Employing a Latin phrase to emphasize his point, Brown put it succinctly when he stated, "Nemo dat [quod] non habet; it means, 'No man gives what he does not have.' The state cannot give what it does not have."
What the state does not have: $300 million for the three higher education systems within the state, consisting of the Universities of California (UC), the California State Universities (CSU), and the Community Colleges (CC).
The CSU and UC systems have already had a $650 million budget cut this year. The 23-campus CSU system, the nation's largest public higher education with 412,000 students and 43,000 faculty and staff, will now receive a total of $2 billion this year from the state. This is 27 percent below last year’s funding, bringing it to the lowest level of state support to CSU since 1997-98, although the system now has 90,000 more students. Chancellor Charles Reed, already under scrutiny from students and the public for the CSU Board's controversial recent vote, has publicly stated, "It is disheartening to say the least when your budget is cut by an initial $650 million, but to face an additional $100 million reduction mid-year makes things extremely challenging. We were aware that this was a possibility, and our campuses have been planning accordingly. However, the uncertainty of the overall fiscal outlook for the state is not encouraging, and the CSU has run out of good options."
The 10-campus UC system, comprised of about 230,00 students and over 200,000 faculty and staff members, will also face an additional $100 million cut. "The University has consistently objected to additional mid-year cuts," stated UC President Mark Yudof in a public statement, "and while we certainly understand the ongoing fiscal challenges the State faces, we are requesting that this latest reduction be considered a one-time cut to UC’s budget and not made a permanent reduction. We will ask to have this funding restored to UC at the beginning of the next fiscal year." In order to avoid a mid-year tuition hike, the university will look to draw reserves from its employee health care services fund — which is used to provide for a possible substantial increase in the cost of health care — to account for the cuts, according to UC spokesperson Steve Montiel.

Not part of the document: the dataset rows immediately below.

(* ===== verification/ImgPatch.v ===== *)
(** [applypatch/imgpatch.c] ([ApplyImagePatch]), the sink wrapper [ApplyBSDiffPatch] of
    [applypatch/bspatch.c], and the part of [applypatch/imgdiff.c] that writes the
    container.  zlib is a parameter ([ZlibOps]). *)
From S2P Require Import Prelude Endian Value Mincrypt BsPatch.

Definition CHUNK_NORMAL : Z := 0.
Definition CHUNK_DEFLATE : Z := 2.
Definition CHUNK_RAW : Z := 3.

(** ** zlib *)

Definition Z_OK : Z := 0.
Definition Z_STREAM_END : Z := 1.

(** [inflateInit2]: its return value; [inflate_raw in n]: one call of [inflate] with
    [avail_out = n] on the compressed bytes [in], the return value and the bytes written.  [deflateInit2] and [deflate s n]:
    the return value, the bytes written with [avail_out = n], the stream. *)
Class ZlibOps := {
  z_stream : Type;
  inflateInit2 : Z;
  inflate_raw : bytes -> Z -> Z * bytes;
  deflateInit2 : bytes -> Z -> Z -> Z -> Z -> Z -> z_stream;
  deflate : z_stream -> Z -> Z * bytes * z_stream }.

(** [z_denotes s d]: the compressed data that is still to come out of [s] is [d]. *)
Class ZlibLaws (zl : ZlibOps) := {
  z_denotes : z_stream -> bytes -> Prop;
  z_inflate_bounded inp n ret out : 0 <= n -> inflate_raw inp n = (ret, out) -> len out <= n;
  z_step s d n : z_denotes s d -> 0 < n ->
    exists ret out d' s', deflate s n = (ret, out, s') /\ d = out ++ d' /\ len out <= n /\
      (ret = Z_STREAM_END /\ d' = [] \/ ret <> Z_STREAM_END /\ out <> [] /\ z_denotes s' d') }.

(** ** Applying an image patch *)

Section imgpatch.
Context {Token : Type} (sink : bytes -> Token -> Z * Token).
Context `{bz : BzOps} `{zl : ZlibOps} (SHA : HashOps).
Context (malloc : Z -> option bytes) (fuel : nat).
Abbreviation ctx_t := (HASH_CTX (HashOps:=SHA)).

(** [int ApplyBSDiffPatch(old_data, old_size, patch, patch_offset, sink, token, ctx)] *)
Definition ApplyBSDiffPatch (od : OldData) (patch : Value) (patch_offset : Z) (token : Token)
    (ctx : ctx_t) : outcome (Z * Token * ctx_t) :=
  '(r, new_data) ← ApplyBSDiffPatchMem malloc fuel od patch patch_offset;
  if negb (r =? 0) then Ret (-1, token, ctx) else
  let '(n, token) := sink new_data token in
  if n <? len new_data then Ret (1, token, ctx) else
  Ret (0, token, hash_update ctx new_data).

(** What goes on after a chunk: the next [pos], or the function's return. *)
Definition chunk_result : Type := outcome ((Z + Z) * Token * ctx_t).

(** Lines 69-82. *)
Definition normal_chunk (od : OldData) (patch : Value) (pos : Z) (token : Token) (ctx : ctx_t)
    : chunk_result :=
  let normal_header := pos in
  let pos := s32 (pos + 24) in
  if vsize patch <? pos then Ret (inr (-1), token, ctx) else
  src_start ← Read8 (vdata patch) normal_header;
  src_len ← Read8 (vdata patch) (normal_header + 8);
  patch_offset ← Read8 (vdata patch) (normal_header + 16);
  '(_, token, ctx) ← ApplyBSDiffPatch (mkOld (old od) (base od + u32 src_start) (s32 (u32 src_len)))
                       patch (s32 (u32 patch_offset)) token ctx;
  Ret (inl pos, token, ctx).

(** Lines 83-103. *)
Definition raw_chunk (patch : Value) (pos : Z) (token : Token) (ctx : ctx_t) : chunk_result :=
  let raw_header := pos in
  let pos := s32 (pos + 4) in
  if vsize patch <? pos then Ret (inr (-1), token, ctx) else
  data_len ← Read4 (vdata patch) raw_header;
  if vsize patch <? s32 (pos + data_len) then Ret (inr (-1), token, ctx) else
  data ← rd_bytes (vdata patch) pos data_len;
  let ctx := hash_update ctx data in
  let '(n, token) := sink data token in
  if negb (n =? data_len) then Ret (inr (-1), token, ctx) else
  Ret (inl (s32 (pos + data_len)), token, ctx).

(** The compression loop of lines 208-220. *)
Fixpoint deflate_loop (n : nat) (temp_size : Z) (strm : z_stream) (token : Token) (ctx : ctx_t)
    : outcome (bool * Token * ctx_t) :=
  match n with
  | O => Diverge
  | S n =>
      let '(ret, out, strm) := deflate strm temp_size in
      let have := len out in
      let '(w, token) := sink out token in
      if negb (w =? have) then Ret (false, token, ctx) else
      let ctx := hash_update ctx out in
      if negb (ret =? Z_STREAM_END) then deflate_loop n temp_size strm token ctx
      else Ret (true, token, ctx)
  end.
(* ===== verification/ApplyPatch.v ===== *)
(** [applypatch/applypatch.c]: loading and saving files, the sinks, [applypatch_check],
    [applypatch] and [GenerateTarget], on the world of [FileSystem]. *)
From S2P Require Import Prelude Endian CString Value Mincrypt BsPatch ImgPatch Retouch FileSystem.
From S2P Require Import FreeCache Partition.

Section applypatch.
Context (SHA : HashOps) `{RsaOps} `{MtdOps} `{BzOps} `{ZlibOps}.
(** [malloc], fuel for the loops over streams, what the directories and /proc list, and
    what a block device keeps of a write. *)
Context (malloc : Z -> option bytes) (fuel : nat).
Context (readdir : FS -> bytes -> option (list bytes)) (open_links : FS -> option (list bytes)).
Context (store : World -> bytes -> bytes).
(** The indeterminate contents of the automatic [FileContents] objects. *)
Context (uninit : FileContents).
Abbreviation ctx_t := (HASH_CTX (HashOps:=SHA)).

Definition ENOENT_ : Z := 2.
(** [SHA_hash(data, size, sha1)] *)
Definition SHA_hash (d : bytes) : bytes := hash_final (hash_update hash_init d).

(** [int LoadFileContents(const char* filename, FileContents* file, int retouch_flag)]: the
    value and [*file]. *)
Definition LoadFileContents (filename : bytes) (file : FileContents) (retouch_flag : bool)
    : M (Z * FileContents) :=
  if is_partition_name filename then LoadPartitionContents SHA filename file else
  let* st := sys_stat filename in
  match st with
  | inr ENOENT => ret (- ENOENT_, no_data file (size file))
  | inr EIO => ret (-1, no_data file (size file))
  | inl f =>
      let failed := mkContents (sha1 file) None (len (content f)) (mode f) (uid f) (gid f) in
      let* r := sys_read_file filename in
      match r with
      | None => ret (-1, failed)
      | Some d =>
          let* m := (if retouch_flag then
                       let* x := lift (retouch_mask_data d (Some 0)) in
                       ret (if fst (fst x) =? RETOUCH_DATA_MATCHED then Some (snd (fst x)) else None)
                     else ret (Some d)) in
          match m with
          | None => ret (-1, failed)
          | Some d => ret (0, mkContents (SHA_hash d) (Some d) (len (content f)) (mode f) (uid f) (gid f))
          end
      end
  end.

(** ** Sinks *)

(** The loop of [ssize_t FileSink(data, len, token)] on the open file [path]: [done]
    bytes are written. *)
Fixpoint FileSink_loop (n : nat) (path d : bytes) (done : Z) : M Z :=
  if done <? len d then
    match n with
    | O => lift Diverge
    | S n =>
        let* wrote := sys_write path (slice d done (len d - done)) in
        if wrote <=? 0 then ret done else FileSink_loop n path d (done + wrote)
    end
  else ret done.
Definition FileSink (path d : bytes) (w : World) : Z * World :=
  match FileSink_loop (length d) path d 0 w with
  | (Ret n, w) => (n, w)
  | (_, w) => (0, w)
  end.

(** [MemorySinkInfo] and [ssize_t MemorySink(data, len, token)] *)
Record MemorySinkInfo := mkMsi { buffer : bytes; msi_size : Z; msi_pos : Z }.
Definition MemorySink (d : bytes) (msi : MemorySinkInfo) : Z * MemorySinkInfo :=
  if msi_size msi - msi_pos msi <? len d then (-1, msi)
  else (len d, mkMsi (splice (buffer msi) (msi_pos msi) d) (msi_size msi) (msi_pos msi + len d)).

(** [int SaveFileContents(const char* filename, const FileContents* file)].  Writing from
    a NULL pointer fails. *)
Definition SaveFileContents (filename : bytes) (file : FileContents) : M Z :=
  let* fd := sys_create filename in
  if negb fd then ret (-1) else
  let* written := (match data file with
                   | Some d => fun w => let '(n, w) := FileSink filename d w in (Ret n, w)
                   | None => ret 0 end) in
  if negb (written =? size file) then ret (-1) else
  let* r := sys_chmod filename (st_mode file) in
  if negb (r =? 0) then ret (-1) else
  let* r := sys_chown filename (st_uid file) (st_gid file) in
  ret (if negb (r =? 0) then -1 else 0).

(** ** [applypatch_check] *)

Definition applypatch_check (filename : bytes) (patch_sha1_str : list bytes) : M Z :=
  let* l := LoadFileContents filename uninit true in
  let '(filestate, file) := l in
  if filestate =? - ENOENT_ then ret (- ENOENT_) else
  if negb (filestate =? 0) ||
     ((0 <? Z.of_nat (length patch_sha1_str)) && (FindMatchingPatch (sha1 file) patch_sha1_str <? 0)) then
    let* l := LoadFileContents CACHE_TEMP_SOURCE file true in
    let '(r, file) := l in
    if negb (r =? 0) then ret 1 else
    if FindMatchingPatch (sha1 file) patch_sha1_str <? 0 then ret 1 else ret 0
  else ret 0.

(** ** [GenerateTarget] *)

Definition has_magic (p : Value) (magic : bytes) : bool :=
  (8 <=? vsize p) && bool_decide (slice (vdata p) 0 8 = magic).

(** Lines 956-974: the patch is applied through a sink; [None] is "unknown format". *)
Definition apply_to_sink {Token} (sink : bytes -> Token -> Z * Token) (source : bytes) (source_size : Z)
    (patch : Value) (bonus_data : option Value) (token : Token) (ctx : ctx_t)
    : outcome (option (Z * Token * ctx_t)) :=
  if has_magic patch bsdiff_magic then
    r ← ApplyBSDiffPatch sink SHA malloc fuel (mkOld source 0 source_size) patch 0 token ctx; Ret (Some r)
  else if has_magic patch imgdiff_magic then
    r ← ApplyImagePatch sink SHA malloc fuel (mkOld source 0 source_size) patch token ctx bonus_data; Ret (Some r)
  else Ret None.

Inductive Output := OutFile (outname : bytes) | OutMemory (msi : MemorySinkInfo).
(** How a round of the loop ends: the function returns, the loop is left, or it goes on. *)
Inductive Round :=
| Return (r : Z)
| Done (out : Output) (ctx : ctx_t) (made_copy : bool)
| Again (made_copy : bool).

(** The inputs that do not change. *)
Record Job := mkJob {
  source_file : FileContents; source_patch : option Value;
  copy_file : FileContents; copy_patch : option Value;
  source_filename : bytes; target_filename : bytes; target_sha1 : bytes; target_size : Z;
  bonus : option Value }.

(** Lines 837-907: make room, save the source; [None] is "return 1", otherwise
    [made_copy] and [retry]. *)
Definition make_room (j : Job) (retry : Z) (made_copy : bool) : M (option (bool * Z)) :=
  let backup :=
    let* r := MakeFreeSpaceOnCache readdir open_links (u32 (size (source_file j))) in
    if r <? 0 then ret false else
    let* r := SaveFileContents CACHE_TEMP_SOURCE (source_file j) in
    ret (negb (r <? 0)) in
  if is_partition_name (target_filename j) then
    let* ok := backup in
    ret (if ok : bool then Some (true, 0) else None)
  else
    let* enough_space :=
      (if 0 <? retry then
         let* free_space := FreeSpaceForFile in
         ret ((2 ^ 18 <? free_space) && (u32 (target_size j * 3) / 2 <? free_space))
       else ret false) in
    let retry := if enough_space : bool then retry else 0 in
    if negb enough_space && (match source_patch j with Some _ => true | None => false end) then
      if is_partition_name (source_filename j) then ret None else
      let* ok := backup in
      if negb ok then ret None else
      let* u := sys_unlink (source_filename j) in
      let* f := FreeSpaceForFile in
      ret (Some (true, retry))
    else ret (Some (made_copy, retry)).

(** The source and the patch that are used (lines 909-916). *)
Definition source_to_use (j : Job) : FileContents :=
  match source_patch j with Some _ => source_file j | None => copy_file j end.
Definition patch_to_use (j : Job) : option Value :=
  match source_patch j with Some p => Some p | None => copy_patch j end.
Definition outname (j : Job) : bytes := target_filename j ++ str ".patch".

(** Lines 981-994: what follows the application of the patch. *)
Definition after_apply (j : Job) (retry result : Z) (out : Output) (ctx : ctx_t) (made_copy : bool) : M Round :=
  if negb (result =? 0) then
    if retry =? 0 then ret (Return 1) else
    let* u := (match out with OutFile n => sys_unlink n | OutMemory _ => ret 0 end) in
    ret (Again made_copy)
  else ret (Done out ctx made_copy).

(** Lines 909-994: apply the patch, into memory for a partition and into [outname] for
    a file. *)
Definition apply_round (j : Job) (retry : Z) (made_copy : bool) : M Round :=
  match patch_to_use j, data (source_to_use j) with
  | Some patch, Some source =>
      if negb (vtype patch =? VAL_BLOB) then ret (Return 1) else
      if is_partition_name (target_filename j) then
        match malloc (target_size j) with
        | None => ret (Return 1)
        | Some b =>
            let* r := lift (apply_to_sink MemorySink source (size (source_to_use j)) patch (bonus j)
                              (mkMsi b (target_size j) 0) hash_init) in
            match r with
            | None => ret (Return 1)
            | Some (result, msi, ctx) => after_apply j retry result (OutMemory msi) ctx made_copy
            end
        end
      else
        let* fd := sys_create (outname j) in
        if negb fd then ret (Return 1) else
        let* r := (fun w => match apply_to_sink (FileSink (outname j)) source (size (source_to_use j))
                                    patch (bonus j) w hash_init with
                            | Ret (Some (result, w, ctx)) => (Ret (Some (result, ctx)), w)
                            | Ret None => (Ret None, w)
                            | Fault => (Fault, w)
                            | Diverge => (Diverge, w) end) in
        match r with
        | None => ret (Return 1)
        | Some (result, ctx) => after_apply j retry result (OutFile (outname j)) ctx made_copy
        end
  | _, _ => lift Fault
  end.

(** One round of the loop of lines 836-995. *)
Definition round (j : Job) (retry : Z) (made_copy : bool) : M Round :=
  let* room := make_room j retry made_copy in
  match room with
  | None => ret (Return 1)
  | Some (made_copy, retry) => apply_round j retry made_copy
  end.

(** Lines 997-1040: check the digest and put the output in place. *)
Definition finish (j : Job) (out : Output) (ctx : ctx_t) (made_copy : bool) : M Z :=
  if negb (bool_decide (hash_final ctx = target_sha1 j)) then ret 1 else
  let* ok :=
    (match out with
     | OutMemory msi =>
         let* r := WriteToPartition store fuel (take (Z.to_nat (msi_pos msi)) (buffer msi)) (target_filename j) in
         ret (r =? 0)
     | OutFile n =>
         let* r := sys_chmod n (st_mode (source_to_use j)) in
         if negb (r =? 0) then ret false else
         let* r := sys_chown n (st_uid (source_to_use j)) (st_gid (source_to_use j)) in
         if negb (r =? 0) then ret false else
         let* r := sys_rename n (target_filename j) in
         ret (r =? 0)
     end) in
  if negb ok then ret 1 else
  let* u := (if made_copy then sys_unlink CACHE_TEMP_SOURCE else ret 0) in
  ret 0.

(** [int GenerateTarget(...)]; the loop runs at most twice. *)
Definition GenerateTarget (j : Job) : M Z :=
  let* r := round j 1 false in
  match r with
  | Return r => ret r
  | Done out ctx made_copy => finish j out ctx made_copy
  | Again made_copy =>
      let* r := round j 0 made_copy in
      match r with
      | Return r => ret r
      | Done out ctx made_copy => finish j out ctx made_copy
      | Again made_copy => lift Fault
      end
  end.

(** ** [applypatch] *)

Definition choose_patch (file : FileContents) (patch_sha1_str : list bytes) (patch_data : list Value)
    : outcome (option Value) :=
  match data file with
  | None => Ret None
  | Some _ =>
      let to_use := FindMatchingPatch (sha1 file) patch_sha1_str in
      if 0 <=? to_use then
        match patch_data !! Z.to_nat to_use with Some p => Ret (Some p) | None => Fault end
      else Ret None
  end.

Definition applypatch (source target target_sha1_str : bytes) (target_size : Z)
    (patch_sha1_str : list bytes) (patch_data : list Value) (bonus_data : option Value) : M Z :=
  let target := if bool_decide (target = str "-") then source else target in
  match ParseSha1 target_sha1_str with
  | None => ret 1
  | Some target_sha1 =>
      let* l := LoadFileContents target uninit true in
      let '(r, file) := l in
      if (r =? 0) && bool_decide (sha1 file = target_sha1) then ret 0 else
      let* file :=
        (if (match data file with None => true | Some _ => false end) || negb (bool_decide (target = source)) then
           let* l := LoadFileContents source file true in ret (snd l)
         else ret file) in
      let* sp := lift (choose_patch file patch_sha1_str patch_data) in
      match sp with
      | Some p =>
          GenerateTarget (mkJob file (Some p) (no_data uninit (size uninit)) None source target target_sha1 target_size bonus_data)
      | None =>
          let file := no_data file (size file) in
          let* l := LoadFileContents CACHE_TEMP_SOURCE uninit true in
          let '(r, copy) := l in
          if r <? 0 then ret 1 else
          let* cp := lift (choose_patch copy patch_sha1_str patch_data) in
          match cp with
          | None => ret 1
          | Some p => GenerateTarget (mkJob file None copy (Some p) source target target_sha1 target_size bonus_data)
          end
      end
  end.
End applypatch.
Arguments Return {SHA} r.
Arguments Done {SHA} out ctx made_copy.
Arguments Again {SHA} made_copy.
(** Computations that only read: the files [fs] stay, no state is added, and a result
    satisfies [Q]. *)
Definition reads {A} (fs : FS) (m : M A) (Q : A -> Prop) : Prop := forall w, files w = fs ->
  files (m w).2 = fs /\ history (m w).2 = history w /\ forall a, (m w).1 = Ret a -> Q a.

Lemma reads_ret {A} fs (a : A) (Q : A -> Prop) : Q a -> reads fs (ret a) Q.
Proof. intros HQ w Hw. split; [done|]. split; [done|]. by intros ? [= <-]. Qed.
Lemma reads_lift {A} fs (m : outcome A) : reads fs (lift m) (fun a => m = Ret a).
Proof. by intros w Hw. Qed.
Lemma reads_bind {A B} fs (m : M A) (f : A -> M B) Q R :
  reads fs m Q -> (forall a, Q a -> reads fs (f a) R) -> reads fs (bind m f) R.
Proof.
  intros Hm Hf w Hw. destruct (Hm w Hw) as (H1 & H2 & H3). unfold bind.
  destruct (m w) as [[a| |] w1]; cbn in *; [|done..].
  destruct (Hf a (H3 a eq_refl) w1 H1) as (K1 & K2 & K3). split; [done|]. split; [congruence|done].
Qed.
Lemma reads_ask fs : reads fs ask (fun _ => True).
Proof. intros w Hw. unfold ask. by destruct (answers w). Qed.
Lemma reads_get_files fs : reads fs get_files (fun x => x = fs).
Proof. intros w Hw. split; [done|]. split; [done|]. intros a [= <-]. done. Qed.
Lemma reads_triple {A} (I P : FS -> Prop) (m : M A) (Q : FS -> A -> Prop) :
  (forall fs, P fs -> reads fs m (Q fs)) ->
  triple I (fun w => P (files w)) m (fun a w => P (files w) /\ Q (files w) a).
Proof.
  intros Hm w Hw. destruct (Hm _ Hw w eq_refl) as (H1 & H2 & H3). split.
  - intros a Ha. rewrite H1. auto.
  - exists []. by rewrite app_nil_r.
Qed.

Lemma reads_stat fs path : reads fs (sys_stat path) (fun r => forall f, r = inl f -> fs !! path = Some f).
Proof.
  eapply reads_bind; [apply reads_ask|]. intros a _.
  eapply reads_bind; [apply reads_get_files|]. intros ? ->. apply reads_ret. intros f.
  destruct (negb _); [done|]. destruct (fs !! path); [|done]. by intros [= ->].
Qed.
Lemma reads_file fs path :
  reads fs (sys_read_file path) (fun r => forall d, r = Some d -> option_map content (fs !! path) = Some d).
Proof.
  eapply reads_bind; [apply reads_ask|]. intros a _.
  eapply reads_bind; [apply reads_get_files|]. intros ? ->. apply reads_ret. intros d. by destruct (negb _).
Qed.
Lemma reads_free_space fs : reads fs FreeSpaceForFile (fun _ => True).
Proof. eapply reads_bind; [apply reads_ask|]. intros a _. by apply reads_ret. Qed.

Section resume.
Context (SHA : HashOps) `{RsaOps} `{MtdOps} `{BzOps} `{ZlibOps}.
Context (malloc : Z -> option bytes) (fuel : nat).
Context (readdir : FS -> bytes -> option (list bytes)) (open_links : FS -> option (list bytes)).
Context (store : World -> bytes -> bytes) (uninit : FileContents).

(** What a load returns: the file as it is, or an error and no data. *)
Definition load_result (fs : FS) (path : bytes) (x : Z * FileContents) : Prop :=
  fst x = 0 /\ (exists d, data (snd x) = Some d /\ sha1 (snd x) = SHA_hash SHA d /\ size (snd x) = len d /\
                 loads fs path d)
  \/ fst x < 0 /\ data (snd x) = None.

Lemma reads_load fs path file0 : is_partition_name path = false ->
  reads fs (LoadFileContents SHA path file0 true) (load_result fs path).
Proof.
  intros Hp. unfold LoadFileContents. rewrite Hp.
  assert (forall e f, e < 0 -> data f = None -> reads fs (ret (e, f)) (load_result fs path)) as Herr.
  { intros e f He Hf. apply reads_ret. by right. }
  eapply reads_bind; [apply reads_stat|]. intros [f|[]] Hst; [|by apply Herr..].
  eapply reads_bind; [apply reads_file|]. intros [d|] Hd; [|by apply Herr].
  rewrite (Hst f eq_refl) in Hd. specialize (Hd d eq_refl). injection Hd as <-.
  eapply reads_bind; [eapply reads_bind; [apply reads_lift|]|].
  - intros [[r d'] off] Hm. apply (reads_ret _ _ (fun m => forall d', m = Some d' ->
      exists off, retouch_mask_data (content f) (Some 0) = Ret (RETOUCH_DATA_MATCHED, d', off))).
    cbn [fst snd]. destruct (Z.eqb_spec r RETOUCH_DATA_MATCHED) as [->|]; [|done]. intros ? [= <-]. by exists off.
  - intros [d'|] Hm; [|by apply Herr]. destruct (Hm d' eq_refl) as [off Ho]. apply reads_ret. left.
    split; [done|]. exists d'. split; [done|]. split; [done|]. split.
    + cbn. by rewrite (retouch_mask_len _ _ _ _ _ Ho).
    + exists f, off. split; [by apply Hst|done].
Qed.

(** ** The job: plain files *)

Context (src tgt : bytes) (psha : list bytes) (t : bytes).
Context (Hsrc : is_partition_name src = false) (Htgt : is_partition_name tgt = false).
Context (Hexp : ~ expendable src) (Hsc : src <> CACHE_TEMP_SOURCE) (Htc : tgt <> CACHE_TEMP_SOURCE).
Context (Hos : tgt ++ str ".patch" <> src) (Hoc : tgt ++ str ".patch" <> CACHE_TEMP_SOURCE).
(** Firings of the interval change neither the typed text, nor the
    cursor, nor the cells. *)
Lemma feed_ticks (p : Props) (ts : list (number * number)) :
  forall s,
    let s' := fst (feed p s (map (fun t => Tick (fst t) (snd t)) ts)) in
    typedText s' = typedText s /\ currentIndex s' = currentIndex s
    /\ characters s' = characters s /\ startTime s' = startTime s.
Proof.
  induction ts as [|t ts IH]; intros s; [repeat split|].
  cbn [map feed react].
  assert (Ht : let s1 := fst (tick p s (fst t) (snd t)) in
               typedText s1 = typedText s /\ currentIndex s1 = currentIndex s
               /\ characters s1 = characters s /\ startTime s1 = startTime s).
  { unfold tick. destruct (started (startTime s)); [|repeat split].
    destruct (isActive p); repeat split. }
  destruct (tick p s (fst t) (snd t)) as [s1 ev1]. cbn [fst] in Ht.
  specialize (IH s1).
  destruct (feed p s1 (map (fun t => Tick (fst t) (snd t)) ts)) as [s2 ev2].
  cbn [fst] in *.
  destruct Ht as (A1 & A2 & A3 & A4). destruct IH as (B1 & B2 & B3 & B4).
  repeat split; congruence.
Qed.

Lemma feed_app (p : Props) (a b : list Input) :
  forall s,
    fst (feed p s (a ++ b)) = fst (feed p (fst (feed p s a)) b).
Proof.
  induction a as [|i a IH]; intros s; [reflexivity|].
  cbn [app feed]. destruct (react p s i) as [s1 ev1].
  specialize (IH s1).
  destruct (feed p s1 (a ++ b)) as [s2 ev2].
  destruct (feed p s1 a) as [s3 ev3]. cbn [fst] in *.
  exact IH.
Qed.
(** * Éclat Dining API: a shallow embedding of [main.py] and [schemas.py]

    The handlers of [main.py] are embedded as computations in a small
    state-and-exception monad over a [world] (the document store, the process
    environment and the server clock).  Python dictionaries are finite maps
    from field names to JSON/BSON values; a Python [str] is represented by its
    UTF-8 encoding. *)

From Stdlib Require Import ZArith QArith String Ascii.
From Stdlib Require Import Floats.SpecFloat DecimalString.
From stdpp Require Import gmap strings list fin_maps sorting.

#[local] Open Scope string_scope.
#[local] Open Scope list_scope.

(** ** Python strings *)

(** [str.lower()] on the ASCII range.  Bytes of a multi-byte UTF-8 sequence
    are left alone; the class names of [schemas.py] are ASCII identifiers. *)
Definition lower_ascii (c : ascii) : ascii :=
  let n := nat_of_ascii c in
  if (65 <=? n)%nat && (n <=? 90)%nat then ascii_of_nat (n + 32) else c.

Fixpoint py_lower (s : string) : string :=
  match s with
  | EmptyString => EmptyString
  | String c r => String (lower_ascii c) (py_lower r)
  end.

(** A UTF-8 continuation byte, [10xxxxxx]: it belongs to the code point that
    the preceding lead byte started. *)
Definition is_cont (c : ascii) : bool :=
  let n := nat_of_ascii c in (128 <=? n)%nat && (n <? 192)%nat.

The K-12 system, which possibly faced an overwhelming $1.4 billion cut, was given a far less detrimental blow with a $328 million, or what amounts to $55 per student. This cut was passed via Proposition 98 and Brown broke it into two parts: about $80 million for basic school funding, and on what educational expert Kathryn Baron calls "fuzzy," an enormous $248 million reduction in home-to-school transportation. Los Angeles Unified, the state's largest district, was given a monumental $38 million cut, which it claims will effectively shut down the school's busing program and leaving 35,000 students with the inability to get to school. LAUSD Superintendent John Deasy said the district will be suing the state in "support [of] our students in school and [to] act aggressively to halt the devastating cuts."